EXERCISE BRIEF: Give an exact copy of the lines from the beginning of the listing below to the "destruct (put_proc_ok M" line, inclusive.

------------------------

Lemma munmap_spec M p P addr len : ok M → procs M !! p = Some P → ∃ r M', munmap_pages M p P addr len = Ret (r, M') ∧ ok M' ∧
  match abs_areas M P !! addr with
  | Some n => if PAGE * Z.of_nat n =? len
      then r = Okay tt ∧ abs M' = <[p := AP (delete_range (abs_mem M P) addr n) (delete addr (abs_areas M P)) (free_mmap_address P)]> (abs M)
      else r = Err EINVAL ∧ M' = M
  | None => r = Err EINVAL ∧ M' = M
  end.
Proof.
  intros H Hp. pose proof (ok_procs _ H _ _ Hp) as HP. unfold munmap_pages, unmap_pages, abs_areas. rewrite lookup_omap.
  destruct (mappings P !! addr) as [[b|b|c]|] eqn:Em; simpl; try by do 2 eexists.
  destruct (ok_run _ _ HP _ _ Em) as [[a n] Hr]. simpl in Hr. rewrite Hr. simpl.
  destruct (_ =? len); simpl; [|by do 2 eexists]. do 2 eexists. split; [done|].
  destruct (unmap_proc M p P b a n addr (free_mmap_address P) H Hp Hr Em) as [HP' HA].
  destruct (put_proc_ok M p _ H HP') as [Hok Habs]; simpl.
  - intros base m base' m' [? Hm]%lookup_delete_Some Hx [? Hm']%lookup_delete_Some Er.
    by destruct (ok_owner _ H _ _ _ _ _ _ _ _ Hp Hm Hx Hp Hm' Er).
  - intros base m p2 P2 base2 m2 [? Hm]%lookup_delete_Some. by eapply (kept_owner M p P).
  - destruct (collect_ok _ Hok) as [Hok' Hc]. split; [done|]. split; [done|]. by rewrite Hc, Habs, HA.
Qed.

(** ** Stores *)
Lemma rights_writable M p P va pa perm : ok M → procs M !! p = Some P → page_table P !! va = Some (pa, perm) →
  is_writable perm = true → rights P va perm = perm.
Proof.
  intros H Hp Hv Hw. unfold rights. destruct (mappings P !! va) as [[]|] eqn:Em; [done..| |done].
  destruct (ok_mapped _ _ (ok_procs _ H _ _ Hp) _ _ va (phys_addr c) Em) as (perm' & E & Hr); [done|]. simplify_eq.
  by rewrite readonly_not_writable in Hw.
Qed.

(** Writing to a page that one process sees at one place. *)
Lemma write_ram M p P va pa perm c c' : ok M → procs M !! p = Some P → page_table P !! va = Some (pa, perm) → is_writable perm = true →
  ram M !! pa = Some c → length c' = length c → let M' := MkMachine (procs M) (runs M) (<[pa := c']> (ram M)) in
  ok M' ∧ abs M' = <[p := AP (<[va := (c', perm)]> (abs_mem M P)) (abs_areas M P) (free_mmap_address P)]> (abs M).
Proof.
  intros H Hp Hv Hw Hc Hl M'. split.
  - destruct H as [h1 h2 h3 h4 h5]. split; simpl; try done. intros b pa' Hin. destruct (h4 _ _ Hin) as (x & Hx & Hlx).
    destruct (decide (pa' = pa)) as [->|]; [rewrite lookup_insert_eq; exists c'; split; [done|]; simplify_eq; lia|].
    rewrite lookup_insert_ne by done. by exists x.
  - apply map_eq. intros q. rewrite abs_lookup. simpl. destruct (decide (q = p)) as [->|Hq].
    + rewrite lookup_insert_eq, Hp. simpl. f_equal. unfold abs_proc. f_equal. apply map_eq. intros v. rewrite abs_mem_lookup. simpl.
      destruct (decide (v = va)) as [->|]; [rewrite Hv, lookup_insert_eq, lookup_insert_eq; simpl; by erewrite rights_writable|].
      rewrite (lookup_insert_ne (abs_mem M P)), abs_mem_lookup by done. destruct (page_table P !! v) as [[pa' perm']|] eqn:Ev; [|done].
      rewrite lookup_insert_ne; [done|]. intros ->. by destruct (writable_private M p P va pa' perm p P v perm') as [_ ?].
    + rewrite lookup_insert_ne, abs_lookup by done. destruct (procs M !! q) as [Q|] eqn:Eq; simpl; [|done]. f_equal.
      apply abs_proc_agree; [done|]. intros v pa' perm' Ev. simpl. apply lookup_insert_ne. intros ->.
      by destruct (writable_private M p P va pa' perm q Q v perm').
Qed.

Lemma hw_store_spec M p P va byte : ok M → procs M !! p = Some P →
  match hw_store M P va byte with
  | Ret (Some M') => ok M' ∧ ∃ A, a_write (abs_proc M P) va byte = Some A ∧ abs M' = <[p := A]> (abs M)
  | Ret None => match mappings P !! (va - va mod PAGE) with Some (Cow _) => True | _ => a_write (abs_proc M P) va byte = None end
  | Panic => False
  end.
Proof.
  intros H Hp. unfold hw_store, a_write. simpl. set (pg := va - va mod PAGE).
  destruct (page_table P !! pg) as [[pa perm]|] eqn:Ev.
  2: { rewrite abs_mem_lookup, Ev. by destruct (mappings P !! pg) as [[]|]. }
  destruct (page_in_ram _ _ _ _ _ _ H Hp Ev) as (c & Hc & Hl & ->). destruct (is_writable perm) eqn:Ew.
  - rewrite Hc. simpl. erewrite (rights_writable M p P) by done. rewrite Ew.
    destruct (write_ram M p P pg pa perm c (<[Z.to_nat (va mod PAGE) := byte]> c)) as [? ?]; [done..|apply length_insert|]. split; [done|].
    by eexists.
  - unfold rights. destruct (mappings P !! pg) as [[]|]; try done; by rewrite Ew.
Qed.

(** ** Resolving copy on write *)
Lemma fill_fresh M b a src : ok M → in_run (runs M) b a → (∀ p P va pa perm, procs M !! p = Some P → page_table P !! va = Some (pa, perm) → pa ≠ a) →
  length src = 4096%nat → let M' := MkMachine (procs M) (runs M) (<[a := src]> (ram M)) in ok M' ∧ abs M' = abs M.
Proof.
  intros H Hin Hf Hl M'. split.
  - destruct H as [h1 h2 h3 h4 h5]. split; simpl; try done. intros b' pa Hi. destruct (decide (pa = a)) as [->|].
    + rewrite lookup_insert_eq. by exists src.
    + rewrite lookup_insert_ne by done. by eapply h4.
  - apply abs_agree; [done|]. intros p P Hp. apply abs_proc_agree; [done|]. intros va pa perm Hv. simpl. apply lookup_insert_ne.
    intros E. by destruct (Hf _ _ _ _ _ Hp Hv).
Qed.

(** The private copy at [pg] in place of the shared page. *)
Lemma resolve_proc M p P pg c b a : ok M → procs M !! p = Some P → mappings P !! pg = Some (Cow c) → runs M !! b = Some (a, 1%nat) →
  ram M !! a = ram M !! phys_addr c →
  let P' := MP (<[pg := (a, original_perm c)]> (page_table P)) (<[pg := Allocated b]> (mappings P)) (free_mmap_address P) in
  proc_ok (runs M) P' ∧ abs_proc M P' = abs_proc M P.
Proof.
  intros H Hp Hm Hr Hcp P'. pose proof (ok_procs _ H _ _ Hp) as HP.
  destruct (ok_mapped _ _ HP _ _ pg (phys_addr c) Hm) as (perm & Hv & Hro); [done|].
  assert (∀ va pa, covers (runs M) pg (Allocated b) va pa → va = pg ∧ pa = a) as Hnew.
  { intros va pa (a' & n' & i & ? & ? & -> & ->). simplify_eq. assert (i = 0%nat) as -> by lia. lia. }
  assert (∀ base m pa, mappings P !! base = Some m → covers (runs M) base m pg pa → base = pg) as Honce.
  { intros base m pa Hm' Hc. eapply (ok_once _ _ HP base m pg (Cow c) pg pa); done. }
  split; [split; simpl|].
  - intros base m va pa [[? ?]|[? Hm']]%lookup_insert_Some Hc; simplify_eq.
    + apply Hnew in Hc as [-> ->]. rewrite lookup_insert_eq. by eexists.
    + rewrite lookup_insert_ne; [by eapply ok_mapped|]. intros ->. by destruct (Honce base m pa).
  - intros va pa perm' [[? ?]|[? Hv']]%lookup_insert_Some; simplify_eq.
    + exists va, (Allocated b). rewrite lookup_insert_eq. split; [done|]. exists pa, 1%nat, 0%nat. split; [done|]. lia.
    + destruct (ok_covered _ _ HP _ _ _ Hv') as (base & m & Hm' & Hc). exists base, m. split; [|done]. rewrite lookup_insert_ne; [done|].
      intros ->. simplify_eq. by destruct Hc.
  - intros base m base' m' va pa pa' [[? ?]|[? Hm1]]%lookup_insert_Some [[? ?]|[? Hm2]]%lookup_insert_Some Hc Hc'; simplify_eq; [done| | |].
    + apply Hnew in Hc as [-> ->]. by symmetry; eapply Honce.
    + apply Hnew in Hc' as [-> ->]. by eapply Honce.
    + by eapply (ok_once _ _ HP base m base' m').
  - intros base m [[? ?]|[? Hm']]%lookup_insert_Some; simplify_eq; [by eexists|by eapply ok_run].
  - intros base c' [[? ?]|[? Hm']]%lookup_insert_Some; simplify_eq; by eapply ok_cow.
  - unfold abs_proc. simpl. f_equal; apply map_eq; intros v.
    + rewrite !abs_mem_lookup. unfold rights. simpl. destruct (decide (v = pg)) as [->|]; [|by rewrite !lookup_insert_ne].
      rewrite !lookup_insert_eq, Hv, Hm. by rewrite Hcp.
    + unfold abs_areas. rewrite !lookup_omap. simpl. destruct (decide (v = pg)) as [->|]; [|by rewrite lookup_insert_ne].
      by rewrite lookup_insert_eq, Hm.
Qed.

------------------------

WRITTEN SOLUTION:
Lemma munmap_spec M p P addr len : ok M → procs M !! p = Some P → ∃ r M', munmap_pages M p P addr len = Ret (r, M') ∧ ok M' ∧
  match abs_areas M P !! addr with
  | Some n => if PAGE * Z.of_nat n =? len
      then r = Okay tt ∧ abs M' = <[p := AP (delete_range (abs_mem M P) addr n) (delete addr (abs_areas M P)) (free_mmap_address P)]> (abs M)
      else r = Err EINVAL ∧ M' = M
  | None => r = Err EINVAL ∧ M' = M
  end.
Proof.
  intros H Hp. pose proof (ok_procs _ H _ _ Hp) as HP. unfold munmap_pages, unmap_pages, abs_areas. rewrite lookup_omap.
  destruct (mappings P !! addr) as [[b|b|c]|] eqn:Em; simpl; try by do 2 eexists.
  destruct (ok_run _ _ HP _ _ Em) as [[a n] Hr]. simpl in Hr. rewrite Hr. simpl.
  destruct (_ =? len); simpl; [|by do 2 eexists]. do 2 eexists. split; [done|].
  destruct (unmap_proc M p P b a n addr (free_mmap_address P) H Hp Hr Em) as [HP' HA].
  destruct (put_proc_ok M p _ H HP') as [Hok Habs]; simpl.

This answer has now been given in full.